5 Maximilien Robespierre (1758-1794), révolutionnaire jacobin.
6 Jean-Paul Marat (1743-1793), révolutionnaire jacobin.
7 Manon Roland (1754-1793), révolutionnaire girondine.
8 La citation généralement attribuée est « Ô Liberté, que de crimes on commet en ton nom ! », mais il s'agit d'une élaboration sur les paroles rapportées par son bourreau Charles-Henri Sanson : « Ô Liberté, comme on t'a jouée ! ».
9 Nikolaï Vassilievitch Tchaïkovsky (1850-1926), Socialiste-Révolutionnaire. Après la révolution d'octobre 1917 membre du Comité Panrusse pour le Salut de la Patrie et de la Révolution, chef du gouvernement contre-révolutionnaire d'Arkhangelsk. Emigre à Londres en 1920.

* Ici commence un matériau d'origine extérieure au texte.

Lemma span_spec (p : ascii → bool) s a b :
  span p s = (a, b) →
  s = a +:+ b ∧ str_all p a = true ∧ (∀ c b', b = String c b' → p c = false).
Proof.
  revert a b. induction s as [|c s IH]; intros a b; simpl.
  - intros [= <- <-]. by split_and!.
  - destruct (p c) eqn:Hc.
    + destruct (span p s) as [a' b'] eqn:Hs. intros [= <- <-].
      destruct (IH _ _ eq_refl) as (-> & Ha & Hb).
      split_and!; [done| |done]. simpl. by rewrite Hc, Ha.
    + intros [= <- <-]. split_and!; [done..|]. by intros ? ? [= <- <-].
Qed.

(** What is left of a right trim does not end in whitespace. *)
Lemma str_rstrip_end s t c :
  str_rstrip s = t +:+ String c "" → is_space c = false.
Proof.
  revert t. induction s as [|a s IH]; intros t; simpl.
  - by destruct t.
  - destruct (str_rstrip s) as [|d r] eqn:Hr.
    + destruct (is_space a) eqn:Ha; [by destruct t|].
      destruct t as [|? [|]]; [|done..]. by intros [= <-].
    + destruct t as [|a' t]; [done|]. rewrite str_app_cons.
      intros [= <- Ht]. by apply (IH t).
Qed.

Lemma str_strip_end x t c :
  str_strip x = t +:+ String c "" → is_space c = false.
Proof. apply str_rstrip_end. Qed.

(** On a trimmed text the name pattern asks for a non-empty run of name
    characters and nothing else: the final line feed that [$] lets
    through is not there. *)
Lemma match_name_shape_strip x :
  match_name_shape (str_strip x) = true
  ↔ str_strip x ≠ "" ∧ str_all is_name_char (str_strip x) = true.
Proof.
  unfold match_name_shape.
  destruct (span is_name_char (str_strip x)) as [run tail] eqn:Hspan.
  rewrite bool_decide_eq_true. split.
  - intros [Hrun Htail].
    destruct (span_spec _ _ _ _ Hspan) as (Hx & Hall & _).
    destruct Htail as [-> | ->].
    + rewrite str_app_nil_r in Hx. by rewrite Hx.
    + by apply str_strip_end in Hx.
  - intros [Hne Hall]. rewrite (span_all _ _ Hall) in Hspan.
    injection Hspan as <- <-. auto.
Qed.

Lemma str_truthy_true s : str_truthy s = true ↔ s ≠ "".
Proof. by destruct s. Qed.

(** Which trimmed names pass lines 95-117. *)
Lemma name_checks_None x dirname :
  name_checks (str_strip x) dirname = None
  ↔ str_strip x = ""
    ∨ (hyphen_case (str_strip x) ∧ str_strip x = dirname).
Proof.
  unfold name_checks, hyphen_case.
  destruct (str_truthy (str_strip x)) eqn:Htruthy.
  2: { destruct (str_strip x); [|done]. split; auto. }
  apply str_truthy_true in Htruthy.
  destruct (match_name_shape (str_strip x)) eqn:Hshape; cbn [negb].
  2: { split; [done|]. intros [?|[(_ & Hall & _) _]]; [done|].
       assert (match_name_shape (str_strip x) = true)
         by (by apply match_name_shape_strip).
       congruence. }
  apply match_name_shape_strip in Hshape as [_ Hall].
  destruct (str_startswith "-" _) eqn:H1; cbn [orb].
  { split; [done|]. intros [?|[(_ & _ & ? & _) _]]; [done|congruence]. }
  destruct (str_endswith "-" _) eqn:H2; cbn [orb].
  { split; [done|]. intros [?|[(_ & _ & _ & ? & _) _]]; [done|congruence]. }
  destruct (str_contains "--" _) eqn:H3; cbn [orb].
  { split; [done|].
    intros [?|[(_ & _ & _ & _ & ? & _) _]]; [done|congruence]. }
  destruct (64 <? _) eqn:H4.
  { apply Nat.ltb_lt in H4. split; [done|].
    intros [?|[(_ & _ & _ & _ & _ & ?) _]]; [done|lia]. }
  apply Nat.ltb_ge in H4.
  destruct (String.eqb_spec (str_strip x) dirname) as [Heq|Hne]; cbn [negb].
  - split; [|done]. intros _. right. by split_and!.
  - split; [done|]. intros [?|[_ ?]]; done.
Qed.

(** Which descriptions pass lines 125-132. *)
Lemma description_checks_None description :
  description_checks description = None
  ↔ description = "" ∨ plain_description description.
Proof.
  unfold description_checks, plain_description.
  destruct description as [|c d]; [split; auto|]. cbn [str_truthy].
  destruct (str_contains "<" _) eqn:H1; cbn [orb].
  { split; [done|]. intros [?|(? & _)]; [done|congruence]. }
  destruct (str_contains ">" _) eqn:H2; cbn [orb].
  { split; [done|]. intros [?|(_ & ? & _)]; [done|congruence]. }
  destruct (1024 <? _) eqn:H3.
  - apply Nat.ltb_lt in H3. split; [done|]. intros [?|(_ & _ & ?)]; [done|lia].
  - apply Nat.ltb_ge in H3. split; [|done]. intros _. right. by split_and!.
Qed.

End trimmed_names.

(** ** Which documents are valid *)

Section validity.

Implicit Types (content dirname h name description : string).

(** What is enough for the validator to accept a document. *)
Lemma validate_content_accepts dirname content :
  (∃ h name description,
      extract_frontmatter content = Some h
      ∧ dom (parse_simple_yaml h) ⊆ ALLOWED_PROPERTIES
      ∧ parse_simple_yaml h !! "name" = Some name
      ∧ parse_simple_yaml h !! "description" = Some description
      ∧ (str_strip name = ""
         ∨ (hyphen_case (str_strip name) ∧ str_strip name = dirname))
      ∧ (str_strip description = ""
         ∨ plain_description (str_strip description))
      ∧ length (str_split LF content) ≤ 500) →
  validate_content dirname content = (true, "Skill is valid!").
Proof.
  intros (h & name & description & He & Hkeys & Hname & Hdescription
          & Hn & Hd & Hl).
  unfold validate_content.
  rewrite (extract_frontmatter_startswith _ _ He), He. cbn [negb].
  rewrite decide_False
    by (intros Hne; by apply Hne, subseteq_empty_difference_L).
  rewrite Hname, Hdescription. do 2 (rewrite decide_False by done).
  cbn [from_option id].
  rewrite (proj2 (name_checks_None _ _) Hn).
  rewrite (proj2 (description_checks_None _) Hd).
  by rewrite (proj2 (Nat.ltb_ge _ _) Hl).
Qed.
(** [except json.JSONDecodeError]: the exceptions of that class, which
    has no subclass. *)
Definition is_JSONDecodeError (e : exn) : bool :=
  bool_decide (exn_class e = "JSONDecodeError").

(** [json.loads(result)]. *)
Definition decode (result : string) : M pyval :=
  λ w, (json_loads E result, w).

Definition summarize (messages : list message) : M pyval :=
  match messages with
  | [] => mret PNone
  | _ :: _ =>
      let request := chat_request_of (combined_text messages) in
      try_except
        (result ← ask (λ t, chat_create E t request) (EvChatCompletion request);
         match result with
         | None => raise type_error
         | Some result =>
             try_except_if is_JSONDecodeError
               (decode result)
               (λ _, mret (parse_fallback result))
         end)
        (λ _, mret error_fallback)
  end.

(** The body of [for user_id in subscribers]. *)
Definition send_to (body : string) (user_id : Z) : M unit :=
  try_except
    (_ ← ask (λ t, send_message E t user_id body) (EvSendMessage user_id body);
     sleep 1)
    (λ _,
       try_except (_ ← db_remove_subscriber user_id; mret tt)
                  (λ _, mret tt)).

(** Lines 280-316: the message is formatted when it is known that there
    are subscribers. *)
Definition format_message (summary : pyval) : M string :=
  λ w, (render E (trace w) summary, w).

Definition send_summary_to_subscribers (summary : pyval) : M unit :=
  if negb (truthy summary) then mret tt
  else
    subscribers ← db_get_active_subscribers;
    match subscribers with
    | [] => mret tt
    | _ :: _ =>
        body ← format_message summary;
        for_each subscribers (send_to body)
    end.

(** [self.last_processed_time = datetime.now(SGT)]. *)
Definition stamp_last_processed_time : M unit :=
  λ w, (Ret tt, with_last_processed_time (clock E (trace w)) w).

(** Lines 356-365: what is done with the fetched batch. *)
Definition process_batch (messages : list message) : M unit :=
  last ← get last_message_id;
  match messages with
  | first :: _ =>
      if bool_decide (last = None)
         || negb (bool_decide (Some (msg_id first) = last))
      then
        _ ← modify (with_last_message_id (Some (msg_id first)));
        summary ← summarize messages;
        if truthy summary then
          _ ← send_summary_to_subscribers summary;
          stamp_last_processed_time
        else mret tt
      else mret tt
  | [] => mret tt
  end.

(** The [try] block of one turn of [while True]. *)
Definition cycle_body (interval_minutes : Z) : M unit :=
  messages ← fetch_recent_messages (interval_minutes # 60);
  _ ← process_batch messages;
  sleep (interval_minutes * 60).

(** The [except Exception as e] block. *)
Definition cycle_handler (e : exn) : M unit :=
  _ ← (if is_connection_error e then
         try_except
           (has_client ← get user_client;
            _ ← (if has_client : bool
                 then ask (user_disconnect E) EvUserDisconnect
                 else mret tt);
            _ ← sleep 5;
            connect)
           (λ _, mret tt)
       else mret tt);
  sleep 60.

Definition cycle (interval_minutes : Z) : M unit :=
  try_except (cycle_body interval_minutes) cycle_handler.

(** [monitor_and_summarize], cut after [turns] turns of its loop. *)
Fixpoint monitor_turns (interval_minutes : Z) (turns : nat) : M unit :=
  match turns with
  | O => mret tt
  | S n => _ ← cycle interval_minutes; monitor_turns interval_minutes n
  end.

Definition monitor_and_summarize (interval_minutes : Z) (turns : nat) : M unit :=
  _ ← modify (with_last_message_id None);
  monitor_turns interval_minutes turns.

End monitor.

(** [main]: [interval = 5 if args.test else 180], handed to [run] and by
    it to [monitor_and_summarize]. *)
Definition main_interval (test : bool) : Z := if test then 5 else 180.

(** The default of the parameter [interval_minutes] of [run] and of
    [monitor_and_summarize]. *)
Definition default_interval_minutes : Z := 180.

(** ** config/settings.py *)

Module settings.
Section getenv.
(** [int] on a [str], which raises [ValueError] where the text is not a
    number. *)
Variable int_of_str : string → outcome Z.

(** [int(os.getenv(key, default))] for a default that is an [int]. *)
Definition int_getenv (environ : gmap string string) (key : string)
    (default : Z) : outcome Z :=
  match environ !! key with
  | Some text => int_of_str text
  | None => Ret default
  end.

Definition SUMMARY_INTERVAL (environ : gmap string string) : outcome Z :=
  int_getenv environ "SUMMARY_INTERVAL" 300.

Definition TESTING_INTERVAL (environ : gmap string string) : outcome Z :=
  int_getenv environ "TESTING_INTERVAL" 5.
End getenv.
End settings.

(** ** Relations between worlds

    [respects R m]: running [m] takes every world to an [R]-related one,
    whether it returns or raises. *)

Definition respects {A} (R : relation world) (m : M A) : Prop :=
  ∀ w, R w (m w).2.

(** The relations that hold across everything the monitor does to the
    outside and to its clients and store. *)
Class Allows (R : relation world) : Prop := {
  #[global] allows_preorder :: PreOrder R;
  allows_event ev w : R w (record ev w);
  allows_user_client w : R w (with_user_client true w);
  allows_bot_client w : R w (with_bot_client true w);
  allows_db_ready w : R w (with_db_ready true w);
  allows_subscribers db w : R w (with_subscribers db w)
}.

(** The trace only grows. *)
Definition grows (w w' : world) : Prop :=
  ∃ evs, trace w' = (trace w ++ evs)%list.

(** The cursor stays, and the trace only grows. *)
Definition cursor_kept (w w' : world) : Prop :=
  last_message_id w' = last_message_id w ∧ grows w w'.

(** The cursor and the time of the last distribution stay, and the trace
    only grows. *)
Definition monitor_kept (w w' : world) : Prop :=
  last_processed_time w' = last_processed_time w ∧ cursor_kept w w'.

(** The reader client, once made, stays. *)
Definition reader_kept (w w' : world) : Prop :=
  user_client w = true → user_client w' = true.

(** ** Scenarios *)

Definition alice : call := AddSubscriber 42 (Some "alice") (Some "Alice").

(** Subscribing twice, at times 100 and 200. *)
Definition resubscribe : list step :=
  [Step Connect 0 None; Step alice 100 None; Step alice 200 None].

Definition fresh_postgres : subscriber_db.state := subscriber_db.State false None.
(** * Trust Pooler reference implementation: settlement of the two pools

    A shallow embedding of [main.cpp] (namespace [tp]): the mutually
    exclusive pool ([MutexPool]) and the long/short pool ([LongShortPool]),
    both built on the CRTP base [Pool<D, EVENT>].

    The source computes with [double].  The embedding is written once over
    an interface of the arithmetic the source uses ([Number]) and is run at
    two instances: [Binary64], IEEE-754 binary64 as the kernel's primitive
    floats implement it (the arithmetic of the source), and [Exact], the
    rationals, for the statements that are about exact arithmetic.
    Statements about all binary64 inputs rest on the IEEE-754
    specification the standard library gives of the primitive floats.

    [int] values are integers of [Z] with 32-bit two's complement
    wrap-around written out ([wrap_int]); a [std::map] or [std::set] is the
    list of its entries in increasing key order, which is the order the
    source's range-for loops visit them in. *)

From Stdlib Require Import ZArith List String Ascii Bool Lia.
From Stdlib Require Import QArith Qcanon Floats Sorted Finite.
From Stdlib Require OrderedTypeEx.
Import ListNotations.
(** * Verification of the documentation testing tool

    A shallow embedding of
    [skills/documentation-generator-pro/scripts/test_docs.py]
    (class [DocumentationTester], class [LinkChecker] and [main]) and the
    properties of its validation run.

    Python strings are modelled by [string]: one [ascii] per code point, so
    the development covers documents whose code points are below 256.  The
    methods of [str] and the regular expressions the tool uses are written out
    as functions; the operating system (pathlib, tempfile, subprocess,
    requests) is an interface, [Platform], over an explicit file system. *)

From Stdlib Require Import String Ascii List Bool Arith Lia DecimalString.
From stdpp Require Import gmap strings list.

(** ** Python's [str] methods *)

Module Str.

Definition chr (n : nat) : ascii := ascii_of_nat n.

(** The newline and the double quote, as one-character strings. *)
Definition nl : string := String (chr 10) "".
Definition dq : string := String (chr 34) "".

(** [c.isspace()], which is also the class [\s] of [re]. *)
Definition isspace (c : ascii) : bool :=
  let n := nat_of_ascii c in
  ((9 <=? n) && (n <=? 13)) || ((28 <=? n) && (n <=? 32))
  || (n =? 133) || (n =? 160).

(** The class [\w] of [re] on [str] patterns: [c.isalnum()] or an
    underscore. *)
Definition isword (c : ascii) : bool :=
  let n := nat_of_ascii c in
  ((48 <=? n) && (n <=? 57)) || ((65 <=? n) && (n <=? 90))
  || (n =? 95) || ((97 <=? n) && (n <=? 122))
  || (n =? 170) || (n =? 178) || (n =? 179) || (n =? 181)
  || (n =? 185) || (n =? 186) || ((188 <=? n) && (n <=? 190))
  || ((192 <=? n) && (n <=? 214)) || ((216 <=? n) && (n <=? 246))
  || (248 <=? n).

Definition lower_char (c : ascii) : ascii :=
  let n := nat_of_ascii c in
  if ((65 <=? n) && (n <=? 90)) || ((192 <=? n) && (n <=? 214))
     || ((216 <=? n) && (n <=? 222))
  then chr (n + 32) else c.

(** [s.lower()] *)
Fixpoint lower (s : string) : string :=
  match s with
  | EmptyString => EmptyString
  | String c r => String (lower_char c) (lower r)
  end.

(** [s.startswith(p)] *)
Definition startswith (s p : string) : bool := String.prefix p s.

(** [sub in s] *)
Fixpoint contains (sub s : string) : bool :=
  String.prefix sub s
  || match s with
     | EmptyString => false
     | String _ r => contains sub r
     end.

(** [s.lstrip()] *)
Fixpoint lstrip (s : string) : string :=
  match s with
  | EmptyString => EmptyString
  | String c r => if isspace c then lstrip r else s
  end.

(** [s.rstrip()] *)
Fixpoint rstrip (s : string) : string :=
  match s with
  | EmptyString => EmptyString
  | String c r =>
      match rstrip r with
      | EmptyString => if isspace c then EmptyString else String c EmptyString
      | r' => String c r'
      end
  end.

(** [s.strip()] *)
Definition strip (s : string) : string := rstrip (lstrip s).

(** [s.lstrip(c)] for a one-character argument. *)
Fixpoint lstrip_char (c0 : ascii) (s : string) : string :=
  match s with
  | EmptyString => EmptyString
  | String c r => if Ascii.eqb c c0 then lstrip_char c0 r else s
  end.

10 Yekaterina Konstantinovna Brechko-Brechkovskaia (1844-1934), surnommée Babouchka ou « la grand-mère de la révolution », Socialiste-Révolutionnaire, soutient Kerensky en 1917, émigre en 1919.
11 Louis d'Assas du Mercou dit le Chevalier d'Assas (1733-1760), militaire et aristocrate français.
12 En fait d'Assas est supposé avoir crié « À moi, Auvergne ; c’est l’ennemi ! » à la bataille de Clostercamp (Kloster Kampen) en Allemagne – il faisait partie du régiment d'Auvergne. Cependant ce mot n'est pas mentionné par des témoins, si ce n'est dans une autre bouche, celle du sergent Dubois.